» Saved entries
================================
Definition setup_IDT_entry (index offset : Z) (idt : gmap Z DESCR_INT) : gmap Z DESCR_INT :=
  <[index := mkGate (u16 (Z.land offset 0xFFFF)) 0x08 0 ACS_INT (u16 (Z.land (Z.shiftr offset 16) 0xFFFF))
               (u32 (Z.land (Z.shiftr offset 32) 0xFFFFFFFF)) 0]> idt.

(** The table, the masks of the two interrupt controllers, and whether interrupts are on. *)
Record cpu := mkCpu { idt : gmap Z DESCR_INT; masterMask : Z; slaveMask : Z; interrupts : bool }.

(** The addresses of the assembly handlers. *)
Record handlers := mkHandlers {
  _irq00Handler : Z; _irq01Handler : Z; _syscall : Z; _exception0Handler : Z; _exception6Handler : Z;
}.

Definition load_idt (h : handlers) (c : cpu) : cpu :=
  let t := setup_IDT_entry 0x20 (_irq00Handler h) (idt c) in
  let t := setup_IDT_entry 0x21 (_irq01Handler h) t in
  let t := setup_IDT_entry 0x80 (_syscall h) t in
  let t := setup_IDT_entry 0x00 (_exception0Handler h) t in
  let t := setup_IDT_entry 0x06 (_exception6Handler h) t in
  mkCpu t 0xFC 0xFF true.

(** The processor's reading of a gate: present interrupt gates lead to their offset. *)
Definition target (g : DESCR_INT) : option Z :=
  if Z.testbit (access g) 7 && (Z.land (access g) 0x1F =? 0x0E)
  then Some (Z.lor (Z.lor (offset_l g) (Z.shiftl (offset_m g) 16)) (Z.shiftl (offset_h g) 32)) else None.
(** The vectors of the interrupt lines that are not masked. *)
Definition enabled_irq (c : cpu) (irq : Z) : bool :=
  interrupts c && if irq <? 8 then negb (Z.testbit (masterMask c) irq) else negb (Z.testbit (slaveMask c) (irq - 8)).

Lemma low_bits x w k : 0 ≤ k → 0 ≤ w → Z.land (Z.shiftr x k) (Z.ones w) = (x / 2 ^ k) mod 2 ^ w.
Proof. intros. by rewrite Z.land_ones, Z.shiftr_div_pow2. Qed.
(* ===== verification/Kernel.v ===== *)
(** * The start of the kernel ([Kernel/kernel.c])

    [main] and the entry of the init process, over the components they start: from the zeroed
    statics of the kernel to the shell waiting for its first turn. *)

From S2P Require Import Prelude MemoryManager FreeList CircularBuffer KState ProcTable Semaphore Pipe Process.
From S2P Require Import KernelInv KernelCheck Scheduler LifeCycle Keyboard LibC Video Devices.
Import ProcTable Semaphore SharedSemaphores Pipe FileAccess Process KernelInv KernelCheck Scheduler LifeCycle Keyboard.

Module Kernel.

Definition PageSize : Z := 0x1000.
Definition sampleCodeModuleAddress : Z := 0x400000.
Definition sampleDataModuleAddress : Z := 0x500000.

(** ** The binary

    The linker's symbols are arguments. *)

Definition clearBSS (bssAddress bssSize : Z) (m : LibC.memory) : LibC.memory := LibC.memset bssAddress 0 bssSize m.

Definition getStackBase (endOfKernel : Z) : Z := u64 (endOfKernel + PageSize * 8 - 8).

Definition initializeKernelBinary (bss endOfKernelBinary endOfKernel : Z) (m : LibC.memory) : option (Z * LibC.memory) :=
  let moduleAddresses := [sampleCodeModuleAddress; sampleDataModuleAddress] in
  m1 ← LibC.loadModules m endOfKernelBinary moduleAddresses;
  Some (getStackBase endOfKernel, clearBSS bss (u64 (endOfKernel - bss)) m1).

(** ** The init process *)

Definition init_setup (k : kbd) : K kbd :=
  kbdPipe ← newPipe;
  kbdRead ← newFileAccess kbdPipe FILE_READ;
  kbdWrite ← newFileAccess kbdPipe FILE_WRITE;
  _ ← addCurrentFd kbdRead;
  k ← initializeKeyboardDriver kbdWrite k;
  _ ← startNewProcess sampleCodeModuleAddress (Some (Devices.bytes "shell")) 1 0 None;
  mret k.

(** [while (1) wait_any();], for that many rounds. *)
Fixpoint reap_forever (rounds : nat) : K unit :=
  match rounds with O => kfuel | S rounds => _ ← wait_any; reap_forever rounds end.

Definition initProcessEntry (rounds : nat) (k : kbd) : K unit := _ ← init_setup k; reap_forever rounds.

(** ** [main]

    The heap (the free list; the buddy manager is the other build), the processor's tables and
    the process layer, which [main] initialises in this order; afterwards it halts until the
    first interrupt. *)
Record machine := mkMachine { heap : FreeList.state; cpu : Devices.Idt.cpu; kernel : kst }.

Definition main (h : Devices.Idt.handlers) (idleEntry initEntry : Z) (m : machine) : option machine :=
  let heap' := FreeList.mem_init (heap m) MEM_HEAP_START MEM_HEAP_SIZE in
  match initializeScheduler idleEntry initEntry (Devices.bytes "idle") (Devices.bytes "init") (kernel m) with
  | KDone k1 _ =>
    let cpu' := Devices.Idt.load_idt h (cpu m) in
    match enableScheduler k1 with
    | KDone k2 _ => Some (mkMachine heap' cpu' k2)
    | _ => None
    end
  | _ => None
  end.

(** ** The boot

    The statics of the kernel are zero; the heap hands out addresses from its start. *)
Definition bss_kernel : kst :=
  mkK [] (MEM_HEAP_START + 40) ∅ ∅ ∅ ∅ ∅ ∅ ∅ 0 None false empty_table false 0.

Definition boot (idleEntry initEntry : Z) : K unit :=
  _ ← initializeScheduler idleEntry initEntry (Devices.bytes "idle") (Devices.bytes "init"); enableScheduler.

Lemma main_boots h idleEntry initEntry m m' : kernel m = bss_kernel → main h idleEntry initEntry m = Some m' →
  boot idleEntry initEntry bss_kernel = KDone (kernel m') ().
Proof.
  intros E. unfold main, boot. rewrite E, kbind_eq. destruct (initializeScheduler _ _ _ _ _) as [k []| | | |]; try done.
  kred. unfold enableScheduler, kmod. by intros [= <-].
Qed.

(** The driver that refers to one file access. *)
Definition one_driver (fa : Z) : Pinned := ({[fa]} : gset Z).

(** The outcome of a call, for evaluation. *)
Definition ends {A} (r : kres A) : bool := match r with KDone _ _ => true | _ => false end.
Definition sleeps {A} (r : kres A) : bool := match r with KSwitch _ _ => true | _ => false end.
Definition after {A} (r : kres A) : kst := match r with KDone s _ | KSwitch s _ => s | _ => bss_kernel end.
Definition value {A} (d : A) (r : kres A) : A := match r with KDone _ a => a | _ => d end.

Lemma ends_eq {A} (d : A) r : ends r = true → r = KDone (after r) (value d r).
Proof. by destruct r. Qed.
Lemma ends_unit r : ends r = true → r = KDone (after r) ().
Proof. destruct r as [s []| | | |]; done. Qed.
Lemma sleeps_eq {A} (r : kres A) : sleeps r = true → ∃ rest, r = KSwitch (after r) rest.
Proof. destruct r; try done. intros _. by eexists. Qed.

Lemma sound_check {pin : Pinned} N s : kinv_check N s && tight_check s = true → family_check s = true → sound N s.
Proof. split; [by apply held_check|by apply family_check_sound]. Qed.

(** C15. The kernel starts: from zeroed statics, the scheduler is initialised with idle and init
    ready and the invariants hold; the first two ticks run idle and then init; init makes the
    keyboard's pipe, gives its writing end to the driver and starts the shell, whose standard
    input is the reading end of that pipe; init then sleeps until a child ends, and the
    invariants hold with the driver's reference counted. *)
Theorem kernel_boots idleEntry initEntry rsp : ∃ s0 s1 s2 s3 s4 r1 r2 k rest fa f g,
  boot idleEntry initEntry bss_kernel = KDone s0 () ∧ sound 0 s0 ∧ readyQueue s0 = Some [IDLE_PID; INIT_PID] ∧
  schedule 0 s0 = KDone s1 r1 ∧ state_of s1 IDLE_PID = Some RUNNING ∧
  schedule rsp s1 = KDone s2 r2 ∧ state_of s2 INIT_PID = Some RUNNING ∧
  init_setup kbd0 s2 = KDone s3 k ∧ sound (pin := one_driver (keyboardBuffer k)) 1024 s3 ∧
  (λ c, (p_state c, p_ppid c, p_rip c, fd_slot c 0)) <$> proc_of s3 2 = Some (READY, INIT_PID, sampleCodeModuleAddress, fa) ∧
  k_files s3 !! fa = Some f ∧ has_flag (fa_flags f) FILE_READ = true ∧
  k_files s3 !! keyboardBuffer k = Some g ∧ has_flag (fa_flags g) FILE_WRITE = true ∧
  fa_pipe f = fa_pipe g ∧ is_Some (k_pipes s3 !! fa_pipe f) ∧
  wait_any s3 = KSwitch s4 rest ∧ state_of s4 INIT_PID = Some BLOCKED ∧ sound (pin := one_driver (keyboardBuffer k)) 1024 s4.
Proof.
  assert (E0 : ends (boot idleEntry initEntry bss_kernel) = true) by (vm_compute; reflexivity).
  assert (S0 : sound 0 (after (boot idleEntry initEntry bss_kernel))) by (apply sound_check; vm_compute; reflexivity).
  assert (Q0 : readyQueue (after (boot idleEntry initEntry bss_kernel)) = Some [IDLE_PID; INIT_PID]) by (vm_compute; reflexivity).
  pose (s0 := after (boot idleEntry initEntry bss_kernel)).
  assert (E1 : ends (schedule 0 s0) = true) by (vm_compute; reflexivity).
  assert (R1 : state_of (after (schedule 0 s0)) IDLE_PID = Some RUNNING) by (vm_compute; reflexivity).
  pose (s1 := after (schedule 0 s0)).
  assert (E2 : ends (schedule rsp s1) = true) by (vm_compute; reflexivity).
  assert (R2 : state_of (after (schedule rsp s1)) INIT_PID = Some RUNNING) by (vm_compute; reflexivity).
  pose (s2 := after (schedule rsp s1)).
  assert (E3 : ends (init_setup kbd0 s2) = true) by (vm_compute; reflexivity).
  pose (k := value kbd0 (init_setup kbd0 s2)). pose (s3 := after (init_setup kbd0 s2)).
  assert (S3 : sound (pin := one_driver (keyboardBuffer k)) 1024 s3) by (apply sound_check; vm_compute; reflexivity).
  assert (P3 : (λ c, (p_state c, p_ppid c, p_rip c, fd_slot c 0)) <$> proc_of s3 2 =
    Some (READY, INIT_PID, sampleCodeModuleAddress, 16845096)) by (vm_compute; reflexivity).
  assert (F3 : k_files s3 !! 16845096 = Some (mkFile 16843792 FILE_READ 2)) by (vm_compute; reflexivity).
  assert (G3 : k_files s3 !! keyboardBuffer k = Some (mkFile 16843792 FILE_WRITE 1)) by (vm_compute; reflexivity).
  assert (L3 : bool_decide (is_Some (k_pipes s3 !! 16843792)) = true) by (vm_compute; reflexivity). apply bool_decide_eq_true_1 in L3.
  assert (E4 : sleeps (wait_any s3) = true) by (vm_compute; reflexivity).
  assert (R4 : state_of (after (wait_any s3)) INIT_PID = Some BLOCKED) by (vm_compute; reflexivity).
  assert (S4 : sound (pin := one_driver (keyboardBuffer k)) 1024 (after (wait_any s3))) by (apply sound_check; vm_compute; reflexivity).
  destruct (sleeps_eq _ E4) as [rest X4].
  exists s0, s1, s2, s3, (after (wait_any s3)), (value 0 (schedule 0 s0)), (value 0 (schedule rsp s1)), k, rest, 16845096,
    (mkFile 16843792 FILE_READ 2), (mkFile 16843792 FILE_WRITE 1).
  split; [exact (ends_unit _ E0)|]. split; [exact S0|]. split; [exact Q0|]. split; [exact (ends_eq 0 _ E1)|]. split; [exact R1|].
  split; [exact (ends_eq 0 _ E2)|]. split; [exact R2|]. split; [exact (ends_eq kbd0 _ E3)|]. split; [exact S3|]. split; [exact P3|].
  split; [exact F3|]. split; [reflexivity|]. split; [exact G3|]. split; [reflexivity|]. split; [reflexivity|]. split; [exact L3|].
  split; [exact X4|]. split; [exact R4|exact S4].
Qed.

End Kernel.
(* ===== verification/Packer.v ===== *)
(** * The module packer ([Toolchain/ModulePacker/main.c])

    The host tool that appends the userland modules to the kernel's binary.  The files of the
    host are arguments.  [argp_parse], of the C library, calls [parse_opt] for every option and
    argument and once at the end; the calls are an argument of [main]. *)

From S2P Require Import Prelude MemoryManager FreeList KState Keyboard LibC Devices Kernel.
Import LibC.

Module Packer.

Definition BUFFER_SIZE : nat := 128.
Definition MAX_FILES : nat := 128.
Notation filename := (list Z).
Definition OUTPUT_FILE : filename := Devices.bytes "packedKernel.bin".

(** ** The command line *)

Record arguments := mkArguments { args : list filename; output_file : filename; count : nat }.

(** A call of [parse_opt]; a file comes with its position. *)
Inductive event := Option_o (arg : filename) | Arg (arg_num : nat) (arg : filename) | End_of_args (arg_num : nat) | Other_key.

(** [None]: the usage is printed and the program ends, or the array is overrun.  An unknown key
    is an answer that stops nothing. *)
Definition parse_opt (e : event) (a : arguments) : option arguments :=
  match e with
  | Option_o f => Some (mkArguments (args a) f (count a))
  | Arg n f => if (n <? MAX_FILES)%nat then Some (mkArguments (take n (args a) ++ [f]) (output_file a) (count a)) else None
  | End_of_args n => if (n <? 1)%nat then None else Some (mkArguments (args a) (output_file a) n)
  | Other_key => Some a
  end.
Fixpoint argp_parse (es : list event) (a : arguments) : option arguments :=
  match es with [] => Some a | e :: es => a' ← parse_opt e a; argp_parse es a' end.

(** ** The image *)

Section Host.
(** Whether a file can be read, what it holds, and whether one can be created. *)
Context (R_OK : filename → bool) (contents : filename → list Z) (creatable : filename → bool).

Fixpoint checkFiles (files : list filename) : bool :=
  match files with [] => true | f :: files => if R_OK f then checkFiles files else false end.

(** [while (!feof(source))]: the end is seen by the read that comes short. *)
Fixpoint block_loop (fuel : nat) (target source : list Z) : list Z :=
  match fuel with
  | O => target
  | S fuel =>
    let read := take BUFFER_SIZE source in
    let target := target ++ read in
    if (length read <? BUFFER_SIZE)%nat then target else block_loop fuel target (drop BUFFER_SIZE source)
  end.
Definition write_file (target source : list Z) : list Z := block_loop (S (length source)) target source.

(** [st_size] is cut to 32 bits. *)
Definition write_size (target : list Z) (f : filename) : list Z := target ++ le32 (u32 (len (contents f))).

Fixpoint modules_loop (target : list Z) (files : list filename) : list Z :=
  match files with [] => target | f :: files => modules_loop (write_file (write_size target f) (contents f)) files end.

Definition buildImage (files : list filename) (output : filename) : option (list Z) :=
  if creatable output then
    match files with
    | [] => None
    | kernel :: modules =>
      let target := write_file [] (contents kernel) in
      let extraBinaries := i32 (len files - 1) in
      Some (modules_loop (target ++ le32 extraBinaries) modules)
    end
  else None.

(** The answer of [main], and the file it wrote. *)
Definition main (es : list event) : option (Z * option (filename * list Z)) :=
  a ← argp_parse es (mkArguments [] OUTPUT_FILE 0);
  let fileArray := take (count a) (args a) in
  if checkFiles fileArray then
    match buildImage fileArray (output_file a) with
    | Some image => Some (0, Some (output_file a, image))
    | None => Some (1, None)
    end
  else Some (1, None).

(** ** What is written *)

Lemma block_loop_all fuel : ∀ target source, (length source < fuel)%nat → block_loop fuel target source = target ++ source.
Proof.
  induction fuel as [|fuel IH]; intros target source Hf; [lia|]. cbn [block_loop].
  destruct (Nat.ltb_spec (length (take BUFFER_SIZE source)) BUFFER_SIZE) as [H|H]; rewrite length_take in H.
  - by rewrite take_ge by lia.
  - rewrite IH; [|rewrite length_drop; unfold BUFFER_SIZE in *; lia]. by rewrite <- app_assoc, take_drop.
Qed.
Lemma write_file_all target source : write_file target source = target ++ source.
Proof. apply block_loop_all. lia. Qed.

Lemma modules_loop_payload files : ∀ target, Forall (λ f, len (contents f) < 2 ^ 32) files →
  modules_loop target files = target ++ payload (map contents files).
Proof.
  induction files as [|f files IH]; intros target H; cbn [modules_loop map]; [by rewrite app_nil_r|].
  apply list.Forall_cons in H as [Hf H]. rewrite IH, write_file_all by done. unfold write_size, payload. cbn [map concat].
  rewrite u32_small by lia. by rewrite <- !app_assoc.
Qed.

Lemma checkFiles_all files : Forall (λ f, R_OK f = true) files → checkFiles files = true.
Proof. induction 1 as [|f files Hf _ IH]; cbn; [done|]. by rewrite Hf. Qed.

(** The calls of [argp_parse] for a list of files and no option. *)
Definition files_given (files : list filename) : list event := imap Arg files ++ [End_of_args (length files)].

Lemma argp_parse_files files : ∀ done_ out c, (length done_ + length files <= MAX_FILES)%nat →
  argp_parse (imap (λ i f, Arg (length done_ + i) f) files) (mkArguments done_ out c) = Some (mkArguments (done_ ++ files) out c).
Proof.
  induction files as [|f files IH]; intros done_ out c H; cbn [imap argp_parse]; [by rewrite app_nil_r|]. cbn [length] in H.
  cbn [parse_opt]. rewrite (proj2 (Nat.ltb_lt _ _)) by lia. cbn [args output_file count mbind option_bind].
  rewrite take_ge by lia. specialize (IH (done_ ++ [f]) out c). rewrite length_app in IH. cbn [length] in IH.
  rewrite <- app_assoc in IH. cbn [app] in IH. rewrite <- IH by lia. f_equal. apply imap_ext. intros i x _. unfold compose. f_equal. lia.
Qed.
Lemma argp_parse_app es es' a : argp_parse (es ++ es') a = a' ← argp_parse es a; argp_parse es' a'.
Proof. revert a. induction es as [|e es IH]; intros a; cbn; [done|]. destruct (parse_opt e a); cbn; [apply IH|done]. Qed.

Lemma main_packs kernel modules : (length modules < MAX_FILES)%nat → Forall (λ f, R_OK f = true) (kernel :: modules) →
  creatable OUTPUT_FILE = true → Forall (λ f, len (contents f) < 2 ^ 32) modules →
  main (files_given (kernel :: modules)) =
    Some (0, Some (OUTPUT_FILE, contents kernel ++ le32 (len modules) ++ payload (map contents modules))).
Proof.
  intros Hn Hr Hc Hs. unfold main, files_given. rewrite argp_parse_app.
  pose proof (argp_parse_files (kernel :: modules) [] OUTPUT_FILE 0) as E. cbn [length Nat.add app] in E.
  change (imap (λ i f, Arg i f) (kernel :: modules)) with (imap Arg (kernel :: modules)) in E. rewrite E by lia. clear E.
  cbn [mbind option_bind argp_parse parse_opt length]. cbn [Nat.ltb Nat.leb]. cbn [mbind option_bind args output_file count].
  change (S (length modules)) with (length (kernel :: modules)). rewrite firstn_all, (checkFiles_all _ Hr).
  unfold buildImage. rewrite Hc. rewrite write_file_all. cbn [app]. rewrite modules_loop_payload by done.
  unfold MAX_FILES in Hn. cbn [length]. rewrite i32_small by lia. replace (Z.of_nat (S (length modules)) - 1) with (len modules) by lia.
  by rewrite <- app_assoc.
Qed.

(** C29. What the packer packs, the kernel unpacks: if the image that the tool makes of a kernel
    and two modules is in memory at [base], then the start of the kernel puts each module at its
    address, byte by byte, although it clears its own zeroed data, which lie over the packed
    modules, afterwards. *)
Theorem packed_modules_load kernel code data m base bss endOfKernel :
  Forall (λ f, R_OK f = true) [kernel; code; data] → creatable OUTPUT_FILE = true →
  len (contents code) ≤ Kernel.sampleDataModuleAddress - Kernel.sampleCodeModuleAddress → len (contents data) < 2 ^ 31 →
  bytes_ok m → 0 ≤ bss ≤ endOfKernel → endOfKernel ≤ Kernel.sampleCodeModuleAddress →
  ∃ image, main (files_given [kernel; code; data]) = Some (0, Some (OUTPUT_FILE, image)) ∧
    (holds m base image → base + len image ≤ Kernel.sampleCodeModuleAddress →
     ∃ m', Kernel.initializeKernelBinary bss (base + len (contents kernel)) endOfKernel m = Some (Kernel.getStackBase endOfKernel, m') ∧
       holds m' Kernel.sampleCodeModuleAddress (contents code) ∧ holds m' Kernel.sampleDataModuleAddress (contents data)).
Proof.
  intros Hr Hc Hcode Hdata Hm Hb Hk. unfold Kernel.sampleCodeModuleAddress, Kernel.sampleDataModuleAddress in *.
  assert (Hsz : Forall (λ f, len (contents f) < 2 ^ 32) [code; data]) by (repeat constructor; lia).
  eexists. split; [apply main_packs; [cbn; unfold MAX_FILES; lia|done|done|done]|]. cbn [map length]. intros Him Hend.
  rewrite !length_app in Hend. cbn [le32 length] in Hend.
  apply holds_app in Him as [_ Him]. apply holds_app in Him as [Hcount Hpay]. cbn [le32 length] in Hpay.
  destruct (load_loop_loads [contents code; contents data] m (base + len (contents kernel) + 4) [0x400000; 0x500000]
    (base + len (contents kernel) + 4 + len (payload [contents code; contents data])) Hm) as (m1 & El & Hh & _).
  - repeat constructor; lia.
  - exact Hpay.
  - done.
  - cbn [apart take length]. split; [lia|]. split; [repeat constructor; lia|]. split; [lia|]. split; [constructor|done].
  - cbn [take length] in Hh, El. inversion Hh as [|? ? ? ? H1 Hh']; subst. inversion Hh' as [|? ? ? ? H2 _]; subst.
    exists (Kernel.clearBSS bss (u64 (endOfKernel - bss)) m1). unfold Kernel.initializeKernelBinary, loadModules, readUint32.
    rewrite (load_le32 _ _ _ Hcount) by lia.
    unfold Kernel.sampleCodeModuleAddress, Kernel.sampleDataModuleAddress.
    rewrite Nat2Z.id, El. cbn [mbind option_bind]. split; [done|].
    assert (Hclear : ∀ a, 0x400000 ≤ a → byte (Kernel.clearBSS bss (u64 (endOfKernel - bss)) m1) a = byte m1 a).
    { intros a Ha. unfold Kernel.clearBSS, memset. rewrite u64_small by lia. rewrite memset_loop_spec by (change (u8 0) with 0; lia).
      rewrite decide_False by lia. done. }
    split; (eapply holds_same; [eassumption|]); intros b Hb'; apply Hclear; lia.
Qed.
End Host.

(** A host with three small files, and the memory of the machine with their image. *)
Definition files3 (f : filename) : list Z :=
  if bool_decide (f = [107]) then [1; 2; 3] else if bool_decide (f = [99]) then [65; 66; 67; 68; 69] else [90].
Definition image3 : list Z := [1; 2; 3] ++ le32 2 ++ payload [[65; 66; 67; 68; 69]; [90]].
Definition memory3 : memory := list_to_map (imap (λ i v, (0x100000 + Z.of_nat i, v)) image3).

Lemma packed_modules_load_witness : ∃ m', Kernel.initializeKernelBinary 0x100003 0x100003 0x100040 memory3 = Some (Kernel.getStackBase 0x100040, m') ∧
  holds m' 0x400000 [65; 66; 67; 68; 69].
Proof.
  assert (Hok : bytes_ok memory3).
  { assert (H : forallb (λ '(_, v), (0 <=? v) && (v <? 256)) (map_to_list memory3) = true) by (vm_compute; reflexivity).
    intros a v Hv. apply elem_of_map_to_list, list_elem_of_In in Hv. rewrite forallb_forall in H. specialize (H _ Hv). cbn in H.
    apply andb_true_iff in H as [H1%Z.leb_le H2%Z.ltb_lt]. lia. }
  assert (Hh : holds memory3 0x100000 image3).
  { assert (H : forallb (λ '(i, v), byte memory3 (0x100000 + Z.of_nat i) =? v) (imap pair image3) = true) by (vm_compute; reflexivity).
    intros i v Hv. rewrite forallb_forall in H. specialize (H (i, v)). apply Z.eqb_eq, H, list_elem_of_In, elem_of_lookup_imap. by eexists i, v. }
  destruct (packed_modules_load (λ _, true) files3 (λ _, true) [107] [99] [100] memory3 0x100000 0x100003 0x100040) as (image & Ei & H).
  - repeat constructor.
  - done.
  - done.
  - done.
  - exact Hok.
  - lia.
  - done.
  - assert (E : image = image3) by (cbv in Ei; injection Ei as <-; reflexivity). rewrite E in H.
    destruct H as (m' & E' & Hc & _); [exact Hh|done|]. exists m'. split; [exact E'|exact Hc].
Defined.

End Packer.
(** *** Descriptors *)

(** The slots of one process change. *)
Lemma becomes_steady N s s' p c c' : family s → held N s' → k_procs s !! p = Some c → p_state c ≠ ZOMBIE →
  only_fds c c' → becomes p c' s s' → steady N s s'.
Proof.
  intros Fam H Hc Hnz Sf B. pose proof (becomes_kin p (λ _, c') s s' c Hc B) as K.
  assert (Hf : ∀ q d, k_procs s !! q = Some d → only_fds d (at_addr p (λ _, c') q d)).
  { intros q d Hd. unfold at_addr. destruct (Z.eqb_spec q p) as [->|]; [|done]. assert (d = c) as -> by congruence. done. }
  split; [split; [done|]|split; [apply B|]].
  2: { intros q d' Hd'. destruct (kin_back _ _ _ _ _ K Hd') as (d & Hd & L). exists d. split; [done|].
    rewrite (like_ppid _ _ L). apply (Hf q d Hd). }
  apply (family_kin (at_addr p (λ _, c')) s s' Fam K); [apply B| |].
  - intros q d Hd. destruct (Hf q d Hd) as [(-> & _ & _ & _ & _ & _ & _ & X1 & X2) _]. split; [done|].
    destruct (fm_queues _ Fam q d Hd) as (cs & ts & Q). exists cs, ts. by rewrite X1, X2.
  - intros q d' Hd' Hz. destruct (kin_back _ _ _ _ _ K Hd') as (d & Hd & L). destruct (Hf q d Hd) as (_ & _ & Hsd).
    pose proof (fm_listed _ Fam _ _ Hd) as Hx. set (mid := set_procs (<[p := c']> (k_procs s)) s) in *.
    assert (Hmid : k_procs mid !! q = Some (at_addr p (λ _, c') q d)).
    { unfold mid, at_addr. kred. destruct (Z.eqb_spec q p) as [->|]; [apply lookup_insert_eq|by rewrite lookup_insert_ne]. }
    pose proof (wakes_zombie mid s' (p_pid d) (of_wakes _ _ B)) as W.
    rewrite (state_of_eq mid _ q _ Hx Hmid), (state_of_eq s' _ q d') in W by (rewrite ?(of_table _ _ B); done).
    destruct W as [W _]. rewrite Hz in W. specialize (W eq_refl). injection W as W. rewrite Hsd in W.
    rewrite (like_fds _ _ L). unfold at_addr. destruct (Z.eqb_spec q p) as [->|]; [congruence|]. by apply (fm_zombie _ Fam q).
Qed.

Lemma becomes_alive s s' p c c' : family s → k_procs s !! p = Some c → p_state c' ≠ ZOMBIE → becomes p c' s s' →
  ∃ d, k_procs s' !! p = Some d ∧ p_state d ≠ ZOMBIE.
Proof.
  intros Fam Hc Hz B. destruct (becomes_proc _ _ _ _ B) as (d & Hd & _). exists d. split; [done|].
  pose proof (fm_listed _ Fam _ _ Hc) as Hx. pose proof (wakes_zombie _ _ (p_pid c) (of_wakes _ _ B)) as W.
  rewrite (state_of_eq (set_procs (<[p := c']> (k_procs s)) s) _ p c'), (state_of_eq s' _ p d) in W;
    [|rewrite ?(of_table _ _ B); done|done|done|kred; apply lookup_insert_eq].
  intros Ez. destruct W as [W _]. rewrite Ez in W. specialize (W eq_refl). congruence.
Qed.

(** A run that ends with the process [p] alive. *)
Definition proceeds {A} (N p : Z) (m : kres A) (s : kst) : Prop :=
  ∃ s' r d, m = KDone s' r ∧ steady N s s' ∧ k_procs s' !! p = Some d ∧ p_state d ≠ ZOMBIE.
================================
» Work item
Given the records above, return exactly the lines starting at the line containing "d Hd. unfold" and ending at the line containing "apply (family_kin (at_addr", including both.

» Final answer
  { intros q d Hd. unfold at_addr. destruct (Z.eqb_spec q p) as [->|]; [|done]. assert (d = c) as -> by congruence. done. }
  split; [split; [done|]|split; [apply B|]].
  2: { intros q d' Hd'. destruct (kin_back _ _ _ _ _ K Hd') as (d & Hd & L). exists d. split; [done|].
    rewrite (like_ppid _ _ L). apply (Hf q d Hd). }
  apply (family_kin (at_addr p (λ _, c')) s s' Fam K); [apply B| |].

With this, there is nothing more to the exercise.